Genetic diversity in legionella

Compairing genomes of different strains of legionella to count the diversity of this bacteria

Introduction

The goal of this project was to study and understand the genetic diversity within a group of bacteria called Legionella. Genetic diversity refers to the differences in the genetic makeup of organisms within a particular group. In this case, I was interested in different strains of Legionella bacteria.
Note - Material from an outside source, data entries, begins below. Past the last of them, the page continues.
Lemma run_deposit_counted event (s s' : Run W) :
  run_deposit cfg event s = (Ok tt, s') ->
  counted deposit_counts (fun s => (deposit_part s, withdrawal_part s, withdrawal_counts s)) 1 s s'.
Proof.
  unfold run_deposit, bind at 1, gets at 1. destruct (IsProcessed _ _).
  { unfold modify. intros [= <-]. unfold counted. cbn. split_and!; try lia. done. }
  cbv zeta. unfold bind at 1, lift. destruct (deposit_ValidateBasic _) as [[]|e]; [|done].
  unfold bind at 1, on_world, zoom. destruct (collect _ _ (world s)) as [[att|e] w]; [|done].
  unfold submitWithRetry. cbv zeta.
  match goal with |- context [retry_loop ?what _ _ _ (outgoing ?entry ?m)] =>
    destruct (retry_spec what (SubmissionRetryLimit cfg) entry m (upd_world (fun _ => w) s))
      as (made & n & le & s1 & Hrun & H1 & H2 & H3 & H4) end.
  cbv zeta in Hrun. unfold bind at 1. rewrite Hrun. cbn [fst snd]. destruct le as [e|]; [done|].
  apply retried_ok_count in H4 as [Hn Hbound].
  unfold bind, modify, throw_some, ret, wrap_error, on_store, zoom.
  destruct (MarkProcessed _ _) as [[[]|e] t]; [|done]. intros [= <-].
  unfold counted. cbn [summary upd_store upd_summary calls deposit_counts add_DepositsSubmitted
    add_DepositSubmitAttempts DuplicateDeposits DepositsSubmitted DepositSubmitAttempts].
  rewrite H2, H3. cbn [summary calls upd_world]. rewrite length_app, length_map.
  split_and!; try nia. done.
Qed.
This project involved a few steps:

Data Collection - collecting bacterias DNA sequences of various strains of legionella
Data Analysis - that is: MSA (multiple sequence-alignmnet)
Identifying genetic variations - I looked for specific genetic variations such as SNPs and indels
Constructing a phylogenetic tree - constructing a "familiy tree" of bacteria
Calculating genetic diversity - mathematical methods to findthe level of genetic diversity

Data collection and analysis

I've collected genetic sequences of legionella sequences from NCBI (National Center for Biotechnology Information). It contains information of different bacteria, their DNA sequences[0].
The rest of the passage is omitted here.